Thomas Porter served in Afghanistan and the Persian Gulf and is the legislative director for Iraq and Afghanistan Veterans of America.
He's certainly changed the way that the VA is looking at the problem. He's been very transparent. He's been open with the VSOs, the veterans service organizations. And he's making a genuine effort to address the problem.
We understand that the wait lines have been reduced dramatically since this scandal first started coming to light. We want to keep the VA going in that direction.
Wait times for vets to see a doctor is a sensitive, and explosive, issue. The delays and a cover-up cost the last VA secretary, retired Army General Eric Shinseki, the job in 2014.
After a VA doctor blew the whistle at a Phoenix facility, an inspector general investigation found that Phoenix-area veterans seeking care had to wait an average of 115 days, almost four months, for a first appointment; 1,700 veterans were kept off any official waiting list, and were at risk of being lost or forgotten.

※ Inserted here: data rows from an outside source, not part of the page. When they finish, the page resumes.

(** C16.  On two machines that are alike but for the texts of secrets in one
    file (its lines differ only in what follows [secret:], in the same line),
    the copy of a configuration into the bundle answers the same, and leaves
    the same at every other place: nothing of such a secret reaches the bundle. *)
Theorem secrets_hidden bundle_path config_path locations g1 g2 :
  tree_of g1 !! p = Some (FFile s) → tree_of g2 = <[p := FFile t]> (tree_of g1) →
  (copy_config cwd bundle_path config_path locations g1).1 = (copy_config cwd bundle_path config_path locations g2).1 ∧
  ∀ q, q ≠ p →
    tree_of (copy_config cwd bundle_path config_path locations g1).2 !! q =
    tree_of (copy_config cwd bundle_path config_path locations g2).2 !! q.
Proof.
  intros H1 H2.
  assert (Ht : twin_processes g1 g2).
  { unfold twin_processes. rewrite H2. split; [intros; by rewrite lookup_insert_ne|right]. by rewrite lookup_insert_eq. }
  cut (in_step twin_processes (copy_config cwd bundle_path config_path locations) g1 g2).
  { intros [Hr [Hq _]]. by split. }
  unfold copy_config. apply step_bind.
  { case_decide; [done|]. apply files_step. split; [|done]. cbn. by rewrite (twins_exists (tree_of g1) (tree_of g2)). }
  intros there x y _ _ Hxy. destruct (negb there); [done|]. cbv zeta.
  set (src := py_replace _ _ _). set (dir := py_replace _ _ (path_join _ _)).
  apply step_bind; [by apply files_step, write_step|]. intros [] x1 y1 _ _ H11.
  refine (look_step _ hide_secrets (λ text, write_text cwd src text ;;; _) x1 y1 H11 (read_hidden _ _ config_path H11) _).
  intros text x2 y2 Hx2 Hy2. assert (H22 : twin_processes x2 y2) by (unfold twin_processes; by rewrite Hx2, Hy2).
  apply step_bind; [by apply files_step, write_step|]. intros [] x3 y3 Hwx Hwy H33.
  apply step_bind; [by apply files_step, makedirs_step|]. intros [] x4 y4 Hmx Hmy H44.
  apply step_bind; [|by intros [] x5 y5 _ _ H55; destruct (location_of config_path)].
  destruct (written src text x2 x3 x4 dir Hwx Hmx) as (q & Hrx & Hqx).
  destruct (written src text y2 y3 y4 dir Hwy Hmy) as (q' & Hry & Hqy).
  rewrite (twins_resolve (tree_of x4) (tree_of y4)) in Hrx by done. assert (q' = q) as -> by congruence.
  apply files_step, (move_step _ _ _ _ q); [done|done|congruence].
Qed.
End twins.

(** ** Components *)

(** A word of a list of components: no separator, and no capital letter. *)
Definition plain_char (c : ascii) : bool :=
  negb (Ascii.eqb c "," || Ascii.eqb c ":" || Ascii.eqb c "|") && Ascii.eqb (lower_char c) c.
Definition word (w : string) : Prop := sforall plain_char w = true.

Lemma word_no_char w (c : ascii) : word w → plain_char c = false → no_char c w = true.
Proof.
  unfold word. intros Hw Hc. induction w as [|a w IH]; [done|]. cbn in Hw. apply andb_prop in Hw as [Ha Hw].
  apply no_char_cons. split; [congruence|by apply IH].
Qed.
Lemma word_lower w : word w → lower w = w.
Proof.
  unfold word, lower. induction w as [|a w IH]; [done|]. cbn. intros [Ha Hw]%andb_prop.
  apply andb_prop in Ha as [_ Ha]. apply Ascii.eqb_eq in Ha. by rewrite Ha, IH.
Qed.

(** What a client asks for: a component with some of its services, or with all
    of them. *)
Definition asked : Type := string * list string.
Definition asked_ok (a : asked) : Prop := word a.1 ∧ Forall word a.2.
Definition render (a : asked) : string :=
  match a.2 with [] => a.1 | services => a.1 +:+ ":" +:+ join "|" services end.
Definition services_text (a : asked) : string := match a.2 with [] => "all" | services => join "," services end.

Lemma lower_join d l : lower d = d → Forall (λ s, lower s = s) l → lower (join d l) = join d l.
Proof.
  intros Hd. induction 1 as [|s l Hs Hl IH]; [done|]. destruct l as [|s2 l]; [done|].
  change (join d (s :: s2 :: l)) with (s +:+ d +:+ join d (s2 :: l)). by rewrite !lower_app, Hs, Hd, IH.
Qed.

Lemma words_join (c : ascii) d l : no_char c d = true → Forall (λ s, no_char c s = true) l → no_char c (join d l) = true.
Proof.
  intros Hd. induction 1 as [|s l Hs Hl IH]; [done|]. destruct l as [|s2 l]; [done|].
  change (join d (s :: s2 :: l)) with (s +:+ d +:+ join d (s2 :: l)). by rewrite !no_char_app.
Qed.

Lemma render_ok a : asked_ok a → lower (render a) = render a ∧ no_char "," (render a) = true.
Proof.
  destruct a as [name services]. intros [Hn Hs]. unfold render. cbn [fst snd] in *.
  destruct services as [|s services]; [split; [by apply word_lower|by apply word_no_char]|].
  split.
  - rewrite !lower_app, word_lower, lower_join by (done || (eapply Forall_impl; [exact Hs|apply word_lower])). done.
  - rewrite !no_char_app. split; [by apply word_no_char|]. split; [done|]. apply words_join; [done|].
    eapply Forall_impl; [exact Hs|]. intros. by apply word_no_char.
Qed.

Lemma smap_app f s t : smap f (s +:+ t) = smap f s +:+ smap f t.
Proof. induction s as [|c s IH]; [done|]. cbn. by rewrite IH. Qed.

Notation comma c := (if Ascii.eqb c "|" then ","%char else c).
Lemma comma_join l : Forall word l → smap (λ c, comma c) (join "|" l) = join "," l.
Proof.
  assert (∀ w, word w → smap (λ c, comma c) w = w) as Hword.
  { intros w. unfold word. induction w as [|a w IH]; [done|]. cbn. intros [Ha Hw]%andb_prop. rewrite IH by done.
    unfold plain_char in Ha. by destruct (Ascii.eqb a "|"), (Ascii.eqb a ","), (Ascii.eqb a ":"). }
  induction 1 as [|s l Hs Hl IH]; [done|]. destruct l as [|s2 l]; [by apply Hword|].
  change (join "|" (s :: s2 :: l)) with (s +:+ "|" +:+ join "|" (s2 :: l)).
  rewrite !smap_app, IH, Hword by done. done.
Qed.

Lemma parse_render a : asked_ok a → parse_component (render a) = (a.1, services_text a).
Proof.
  destruct a as [name services]. intros [Hn Hs]. unfold parse_component, render, services_text. cbn [fst snd] in *.
  destruct services as [|s services].
  - by rewrite split_no_char by by apply word_no_char.
  - change (name +:+ ":" +:+ join "|" (s :: services)) with (name +:+ String ":" (join "|" (s :: services))).
    rewrite split_app by by apply word_no_char. rewrite (split_no_char ":").
    + by rewrite comma_join.
    + apply words_join; [done|]. eapply Forall_impl; [exact Hs|]. intros. by apply word_no_char.
Qed.

Lemma vset_fresh k s d : (∀ k' s', (k', s') ∈ d → py_eq k k' = false) → vset k s d = d ++ [(k, s)].
Proof.
  induction d as [|[k' s'] d IH]; intros Hk; [done|]. cbn. rewrite (Hk k' s') by set_solver.
  by rewrite IH by set_solver.
Qed.

Lemma request_loop (l : list (string * string)) names d :
  NoDup (names ++ l.*1) → d.*1 = VStr <$> names →
  foldl (λ acc '(comp, service), (acc.1 ++ [VStr comp], vset (VStr comp) service acc.2)) (VStr <$> names, d) l =
    (VStr <$> names ++ l.*1, d ++ ((λ cs, (VStr cs.1, cs.2)) <$> l)).
Proof.
  revert names d. induction l as [|[comp service] l IH]; intros names d Hnd Hd; cbn.
  { by rewrite !app_nil_r. }
  rewrite vset_fresh.
  - replace ((VStr <$> names) ++ [VStr comp]) with (VStr <$> (names ++ [comp])) by by rewrite fmap_app.
    rewrite IH; [by rewrite <- !app_assoc| |by rewrite !fmap_app, Hd]. by rewrite <- app_assoc.
  - intros k' s' Hin. assert (k' ∈ d.*1) as Hk by (apply list_elem_of_fmap; by exists (k', s')).
    rewrite Hd in Hk. apply list_elem_of_fmap in Hk as (n & -> & Hn). cbn. apply bool_decide_false.
    intros ->. apply NoDup_app in Hnd as (_ & Hnd & _). by apply (Hnd n Hn); left.
Qed.

(** The components of a request, in any capitals, are those the bundle is
    made of, in order, each with the services that were asked for. *)
Theorem components_roundtrip (l : list asked) text :
  Forall asked_ok l → NoDup l.*1 → l ≠ [] → lower text = join "," (render <$> l) →
  requested text = (VStr <$> l.*1, (λ a, (VStr a.1, services_text a)) <$> l).
Proof.
  intros Hl Hnd Hne Ht. unfold requested, parse_components. rewrite Ht. change "," with (sep ",") at 1.
  rewrite split_join.
  - assert (parse_component <$> (render <$> l) = (λ a, (a.1, services_text a)) <$> l) as ->.
    { clear -Hl. induction Hl as [|a l Ha Hl IH]; [done|]. cbn. by rewrite parse_render, IH. }
    pose proof (request_loop ((λ a, (a.1, services_text a)) <$> l) [] []) as Hr. cbn in Hr. rewrite Hr.
    + by rewrite <- !list_fmap_compose.
    + by rewrite <- list_fmap_compose.
    + done.
  - by destruct l.
  - apply Forall_fmap. eapply Forall_impl; [exact Hl|]. intros a Ha. by apply (render_ok a Ha).
Qed.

Other investigations found this type of problem existed at many VA hospitals throughout the U.S. More recently, the Government Accountability Office reported that the VA's system for tracking how long veterans have to wait for an appointment was flawed, making it hard to identify and remedy scheduling problems.
The VA's network of hospitals and clinics is one of the largest health care systems in the U.S., with hundreds of thousands of veterans in need of care.